Gráfico das emissões do Amapá
O gráfico acima apresenta o inventário das emissões brutas de gases de efeito estufa do estado do Amapá entre os anos de 1990 e 2016. Os dados incluem as emissões de todos as fontes consideradas no inventário oficial elaborado pelo governo brasileiro.
O órgão responsável pela elaboração do inventário é o Ministério da Ciência, Tecnologia e Inovação - MCTI -, que coordena a implementação da Convenção sobre Mudanças Climáticas no país.
As fontes de emissão brasileira se concentram em dois setores interligados: a agropecuária, indicada na cor amarela, e a mudança de uso da terra e floresta, de cor verde.
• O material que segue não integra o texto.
(** * A shallow embedding of the pool allocator of [headers/lpool.hpp]

    The allocator [llib::PoolAllocator<T>] hands out fixed-size chunks carved
    out of blocks obtained from [std::malloc]; free chunks are threaded into a
    singly linked list through their first machine word, and every block is
    recorded in a [std::calloc]'ed table so that the destructor can release it.

    The code manipulates raw addresses, so the embedding is a small C-like
    memory model on a 64-bit platform ([usize] and pointers are 8 bytes wide):

    - addresses and [usize] values are integers in [0, 2^64), arithmetic on
      [usize] wraps;
    - the heap is a byte store together with the list of live allocations;
    - every operation that C++ leaves undefined (a load or store outside live
      storage, pointer arithmetic leaving its allocation, an invalid [free])
      is the explicit outcome [Fault];
    - [std::malloc] and [std::calloc] are driven by the address the memory
      system picks, given as an argument: the call returns that address when
      it denotes fresh storage and [nullptr] otherwise.

    The diagnostic [fprintf] calls guarded by [lpool_log_level] do not touch
    the allocator and are left out. *)

From Stdlib Require Import ZArith List Bool Lia Permutation.
Import ListNotations.
Local Open Scope Z_scope.

(** * Part I: the embedding *)

(** ** Machine integers ([headers/ldata.h]) *)

Module Usize.

(** [typedef size_t usize]: 64 bits wide. *)
Definition bits : Z := 64.
Definition modulus : Z := 2 ^ bits.
Definition max : Z := modulus - 1.

Definition in_range (z : Z) : Prop := 0 <= z < modulus.

(** Unsigned arithmetic is performed modulo [2^64]. *)
Definition wrap (z : Z) : Z := z mod modulus.
Definition add (a b : Z) : Z := wrap (a + b).
Definition sub (a b : Z) : Z := wrap (a - b).
Definition mul (a b : Z) : Z := wrap (a * b).

End Usize.

(** [sizeof(ptr)], the width of a pointer and so of [Chunk::next]. *)
Definition sizeof_ptr : Z := 8.

Definition nullptr : Z := 0.

(** ** Outcomes *)

(** The ways in which an execution leaves defined behaviour. *)
Inductive fault : Type :=
| OutOfBounds (addr : Z)
| PointerOverflow (p k : Z)
| InvalidFree (p : Z)
| Misuse (p : Z).

Inductive result (A : Type) : Type :=
| Ok (a : A)
| Fault (f : fault).
Arguments Ok {A} a.
Arguments Fault {A} f.

Definition bind {A B : Type} (m : result A) (k : A -> result B) : result B :=
  match m with
  | Ok a => k a
  | Fault f => Fault f
  end.

Notation "x <- m ;; k" := (bind m (fun x => k))
  (at level 61, m at next level, right associativity).
Notation "' pat <- m ;; k" := (bind m (fun x => match x with pat => k end))
  (at level 61, pat pattern, m at next level, right associativity).

(** ** Bytes and pointer-sized objects *)

Module Bytes.

(** Little-endian bytes of a value, least significant first. *)
Fixpoint encode (n : nat) (v : Z) : list Z :=
  match n with
  | O => []
  | S n' => v mod 256 :: encode n' (v / 256)
  end.

Fixpoint decode (l : list Z) : Z :=
  match l with
  | [] => 0
  | b :: l' => b + 256 * decode l'
  end.

End Bytes.

(** The byte store: one byte per address. *)
Definition memory : Type := Z -> Z.
(** * Map-table construction and the table cache: a shallow embedding

    The development follows [db/map_builder.cc] (range model, range loader,
    partitioner, map element iterator, map builder) and the table cache
    ([TableCache::FindTable], [TableCache::Get]).  Pure helpers are Rocq
    functions; loops are structural or fuelled recursions over an explicit
    state; code whose behaviour is undefined in C++ (reading a vector out
    of bounds, [back()] of an empty vector) returns [None]. *)

From Stdlib Require Import String.
From Stdlib Require Import ZArith List Bool Lia Sorted.
Import ListNotations.
Open Scope Z_scope.

(* ===================================================================== *)
(** * Definitions *)
(* ===================================================================== *)

(** ** Option as the error monad for undefined behaviour *)

Definition obind {A B : Type} (o : option A) (f : A -> option B) : option B :=
  match o with
  | Some a => f a
  | None => None
  end.

Notation "x <- e ;; k" := (obind e (fun x => k))
  (at level 61, e at next level, right associativity).

(** ** Internal keys

    Modelled from the spec: internal keys and their comparator, declared
    in [db/dbformat.h], which is missing from the sources.  An internal
    key is a user key followed by an 8-byte footer packing a 56-bit
    sequence number and an 8-bit value type; the order is user key
    ascending, then footer descending.  User keys are only ever
    inspected through the user comparator, a total order; they are
    represented by integers carrying that order.  The footer is a 64-bit
    unsigned integer. *)

Record InternalKey : Type := mkIKey { user_key : Z; footer : Z }.

Definition kMaxSequenceNumber : Z := 2 ^ 56 - 1.
Definition kMaxUint64 : Z := 2 ^ 64 - 1.

(** [kTypeDeletion], the least value type: 0 in [db/dbformat.h]. *)
Definition kTypeDeletion : Z := 0.

(** Modelled from the spec: the value type used for seeking, which is
    missing from the sources; the spec fixes the footer
    [(MaxSeq, TypeForSeek)] to be all ones, hence the type byte 0xFF. *)
Definition kValueTypeForSeek : Z := 255.

Definition PackSequenceAndType (seq t : Z) : Z := Z.lor (Z.shiftl seq 8) t.

Definition ExtractInternalKeyFooter (k : InternalKey) : Z := footer k.

Definition GetInternalKeySeqno (k : InternalKey) : Z := Z.shiftr (footer k) 8.

Definition ExtractUserKey (k : InternalKey) : Z := user_key k.

(** [InternalKey::Set(user_key, seq, type)]. *)
Definition SetKey (u seq t : Z) : InternalKey := mkIKey u (PackSequenceAndType seq t).

(** The user comparator: three-way comparison of user keys. *)
Definition user_Compare (a b : Z) : Z :=
  match a ?= b with
  | Lt => -1
  | Eq => 0
  | Gt => 1
  end.

(** [InternalKeyComparator::Compare]: user key ascending, then footer
    descending. *)
Definition Compare (a b : InternalKey) : Z :=
  let r := user_Compare (user_key a) (user_key b) in
  if r =? 0 then
    if footer a >? footer b then -1
    else if footer a <? footer b then 1
    else 0
  else r.

(** ** Range model *)

Record LinkTarget : Type := mkLink { file_number : Z; size : Z }.

Record RangeWithDepend : Type := mkRange {
  point0 : InternalKey;
  point1 : InternalKey;
  include0 : bool;
  include1 : bool;
  no_records : bool;
  stable : bool;
  dependence : list LinkTarget
}.

(** [r.point[i]] and [r.include[i]] for the index [i] in {0, 1}, held as a
    boolean ([false] for 0, [true] for 1). *)
Definition point (r : RangeWithDepend) (i : bool) : InternalKey :=
  if i then point1 r else point0 r.

Definition include (r : RangeWithDepend) (i : bool) : bool :=
  if i then include1 r else include0 r.

(** A default-constructed [InternalKey] is empty; it is never read before
    it is assigned. *)
Definition empty_key : InternalKey := mkIKey 0 0.

(** The value-initialised element that [output.emplace_back()] appends. *)
Definition default_range : RangeWithDepend :=
  mkRange empty_key empty_key false false false false [].

Definition set_point0 (k : InternalKey) (i : bool) (r : RangeWithDepend) :=
  mkRange k (point1 r) i (include1 r) (no_records r) (stable r) (dependence r).

Definition set_point1 (k : InternalKey) (i : bool) (r : RangeWithDepend) :=
  mkRange (point0 r) k (include0 r) i (no_records r) (stable r) (dependence r).

Definition set_stable (s : bool) (r : RangeWithDepend) :=
  mkRange (point0 r) (point1 r) (include0 r) (include1 r) (no_records r) s
          (dependence r).

Definition set_depend (n s : bool) (d : list LinkTarget) (r : RangeWithDepend) :=
  mkRange (point0 r) (point1 r) (include0 r) (include1 r) n s d.

(** Modelled from the spec: [ParseInternalKey], declared in
    [db/dbformat.h], which is missing from the sources.  It splits the
    footer into the 56-bit sequence number and the 8-bit value type and
    rejects a key whose type byte is not a value type.  Which bytes are
    value types is left open: the development holds for every choice of
    [IsValueType]. *)
Class ValueTypes : Type := { IsValueType : Z -> bool }.

Record ParsedInternalKey : Type := mkParsed {
  pik_user_key : Z;
  pik_sequence : Z;
  pik_type : Z
}.

(** The value types of the examples: every type byte is one. *)
Definition every_type : ValueTypes := {| IsValueType := fun _ => true |}.

Section KeyFormat.

Context {value_types : ValueTypes}.

Definition ParseInternalKey (k : InternalKey) : option ParsedInternalKey :=
  let c := Z.land (footer k) 255 in
  if IsValueType c
  then Some (mkParsed (user_key k) (Z.shiftr (footer k) 8) c)
  else None.

(** [IsEmptyMapSstElement]: a single link, both endpoints on one user key,
    and the upper endpoint parsing to the maximal sequence number. *)
Definition IsEmptyMapSstElement (range : RangeWithDepend) : bool :=
  if negb (Nat.eqb (length (dependence range)) 1) then false
  else if negb (user_Compare (user_key (point0 range))
                             (user_key (point1 range)) =? 0) then false
  else
    match ParseInternalKey (point1 range) with
    | None => false
    | Some pikey => pik_sequence pikey =? kMaxSequenceNumber
    end.

(** [CompInclude(c, ab, ai, bb, bi)]: [ab]/[bb] tell whether the endpoint
    is a left (0) or right (1) bound, [ai]/[bi] whether it is inclusive.
    The cases are those of the switch, in source order. *)
Definition CompInclude (c : Z) (ab ai bb bi : bool) : Z :=
  if negb (c =? 0) then c
  else
    match ab, ai, bb, bi with
    | false, true, false, false
    | false, true, true, false
    | false, false, true, true
    | true, false, true, true
    | true, false, false, false
    | false, true, true, true => -1
    | false, false, false, true
    | true, false, false, true
    | true, true, false, false
    | true, true, true, false
    | false, false, true, false
    | true, true, false, true => 1
    | _, _, _, _ => 0
    end.

(** ** The partitioner *)

Inductive PartitionType : Type := kMerge | kDelete.

Inductive Side : Type := RangesA | RangesB.

(** A [const RangeWithDepend*]: null, or the address of an element of
    [ranges_a] or of [ranges_b]. *)
Definition RangePtr : Type := option (Side * nat).

Definition ptr_eqb (p q : Side * nat) : bool :=
  match fst p, fst q with
  | RangesA, RangesA | RangesB, RangesB => Nat.eqb (snd p) (snd q)
  | _, _ => false
  end.

(** The vector [output] is kept with [output.back()] at the head of the
    list; [source] is the captured pointer of the lambdas, which the
    first [put_left] sets before anything reads it. *)
Record Sweep : Type := mkSweep {
  output : list RangeWithDepend;
  source : RangePtr
}.

Definition put_left (key : InternalKey) (incl : bool) (r : RangePtr)
           (s : Sweep) : Sweep :=
  mkSweep (set_point0 key incl default_range :: output s) r.

(** [source == nullptr || r == nullptr || source != r]. *)
Definition unstable (src r : RangePtr) : bool :=
  match src, r with
  | Some p, Some q => negb (ptr_eqb p q)
  | _, _ => true
  end.

(** [put_right].  After the second [pop_back] the write to [back.stable]
    lands in the slot just vacated and changes no element of the vector. *)
Definition put_right (key : InternalKey) (incl : bool) (r : RangePtr)
           (s : Sweep) : option Sweep :=
  match output s with
  | [] => None
  | back :: rest =>
      if match dependence back with [] => true | _ => false end
         || ((Compare key (point0 back) =? 0)
             && (negb (include0 back) || negb incl))
      then Some (mkSweep rest (source s))
      else
        let back := set_point1 key incl back in
        if IsEmptyMapSstElement back then Some (mkSweep rest (source s))
        else if unstable (source s) r
             then Some (mkSweep (set_stable false back :: rest) (source s))
             else Some (mkSweep (back :: rest) (source s))
  end.

(** [put_depend(a, b)], the pointers already dereferenced. *)
Definition put_depend (type : PartitionType)
           (a b : option RangeWithDepend) (s : Sweep) : option Sweep :=
  match output s with
  | [] => None
  | back :: rest =>
      let back' :=
        match type with
        | kMerge =>
            match a, b with
            | Some a, Some b =>
                set_depend (no_records back) false
                           (dependence a ++ dependence b) back
            | Some a, None =>
                set_depend (no_records a) (stable a) (dependence a) back
            | None, Some b =>
                set_depend (no_records b) (stable b) (dependence b) back
            | None, None => back
            end
        | kDelete =>
            match b with
            | None =>
                match a with
                | Some a =>
                    set_depend (no_records a) (stable a) (dependence a) back
                | None => back
                end
            | Some _ => back
            end
        end in
      Some (mkSweep (back' :: rest) (source s))
  end.

(** The loop variables: range indices [ai], [bi]; bound selectors [ab],
    [bb], which only take the values 0 and 1 and are held as booleans, so
    that [(ab + ac) / 2] is [ab && ac] and [(ab + ac) % 2] is
    [xorb ab ac]. *)
Record Cursor : Type := mkCursor {
  c_ai : nat;
  c_bi : nat;
  c_ab : bool;
  c_bb : bool;
  c_sweep : Sweep
}.

Section Partition.

Variables ranges_a ranges_b : list RangeWithDepend.
Variable type : PartitionType.

(** The comparison at the head of the loop body. *)
Definition compare_bounds (ai bi : nat) (ab bb : bool) : option Z :=
  if (Nat.ltb ai (length ranges_a)) && (Nat.ltb bi (length ranges_b)) then
    a <- nth_error ranges_a ai ;;
    b <- nth_error ranges_b bi ;;
    Some (CompInclude (Compare (point a ab) (point b bb))
                      ab (include a ab) bb (include b bb))
  else Some (if Nat.ltb ai (length ranges_a) then -1 else 1).

(** The switch of the loop body, one branch per [case], in source
    order.  The [default] branch is [assert(false)]: the remaining
    combinations need [c] to be at once positive and negative, or to
    be 0 on a left and a right bound, which [CompInclude] never
    answers. *)
Definition dispatch (ai bi : nat) (ab bb ac bc : bool) (s : Sweep)
  : option Sweep :=
  let pa := Some (RangesA, ai) in
  let pb := Some (RangesB, bi) in
  match ab, bb, ac, bc with
  | false, false, true, false =>
      a <- nth_error ranges_a ai ;;
      put_depend type (Some a) None
        (put_left (point a ab) (include a ab) pa s)
  | true, false, true, false =>
      a <- nth_error ranges_a ai ;;
      put_right (point a ab) (include a ab) pa s
  | false, false, false, true =>
      b <- nth_error ranges_b bi ;;
      put_depend type None (Some b)
        (put_left (point b bb) (include b bb) pb s)
  | false, true, false, true =>
      b <- nth_error ranges_b bi ;;
      put_right (point b bb) (include b bb) pb s
  | true, false, false, true =>
      b <- nth_error ranges_b bi ;;
      s1 <- put_right (point b bb) (negb (include b bb)) None s ;;
      a <- nth_error ranges_a ai ;;
      put_depend type (Some a) (Some b)
        (put_left (point b bb) (include b bb) pb s1)
  | true, true, false, true =>
      b <- nth_error ranges_b bi ;;
      s1 <- put_right (point b bb) (include b bb) pb s ;;
      a <- nth_error ranges_a ai ;;
      put_depend type (Some a) None
        (put_left (point b bb) (negb (include b bb)) None s1)
  | false, true, true, false =>
      a <- nth_error ranges_a ai ;;
      s1 <- put_right (point a ab) (negb (include a ab)) None s ;;
      b <- nth_error ranges_b bi ;;
      put_depend type (Some a) (Some b)
        (put_left (point a ab) (include a ab) pa s1)
  | true, true, true, false =>
      a <- nth_error ranges_a ai ;;
      s1 <- put_right (point a ab) (include a ab) pa s ;;
      b <- nth_error ranges_b bi ;;
      put_depend type None (Some b)
        (put_left (point a ab) (negb (include a ab)) None s1)
  | false, false, true, true =>
      a <- nth_error ranges_a ai ;;
      b <- nth_error ranges_b bi ;;
      put_depend type (Some a) (Some b)
        (put_left (point a ab) (include a ab) None s)
  | true, true, true, true =>
      a <- nth_error ranges_a ai ;;
      put_right (point a ab) (include a ab) None s
  | _, _, _, _ => None
  end.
No caso do estado do Amapá, os anos de 1990 e 1991 registraram as mais altas emissões ao longo do período analisado. O pico se deu em 1991, somando cerca de 24,5 milhões de toneladas de CO2 equivalente. A causa esteve ligada às mudanças de uso da terra e desmatamento da floresta.
A partir de 1992, as emissões do estado caíram dramaticamente, mantendo-se baixas até 2003. Daí até 2008 as emissões voltaram a subir, impulsionadas mais uma vez por mudanças de uso da terra e floresta.
Na última década, as emissões totais do estado reverteram a tendência e reduziram consistentemente. Em 2016, elas foram de quase 3 milhões de toneladas de CO2 equivalente. Isso faz do Amapá o estado brasileiro com as menores emissões de gases de efeito estufa.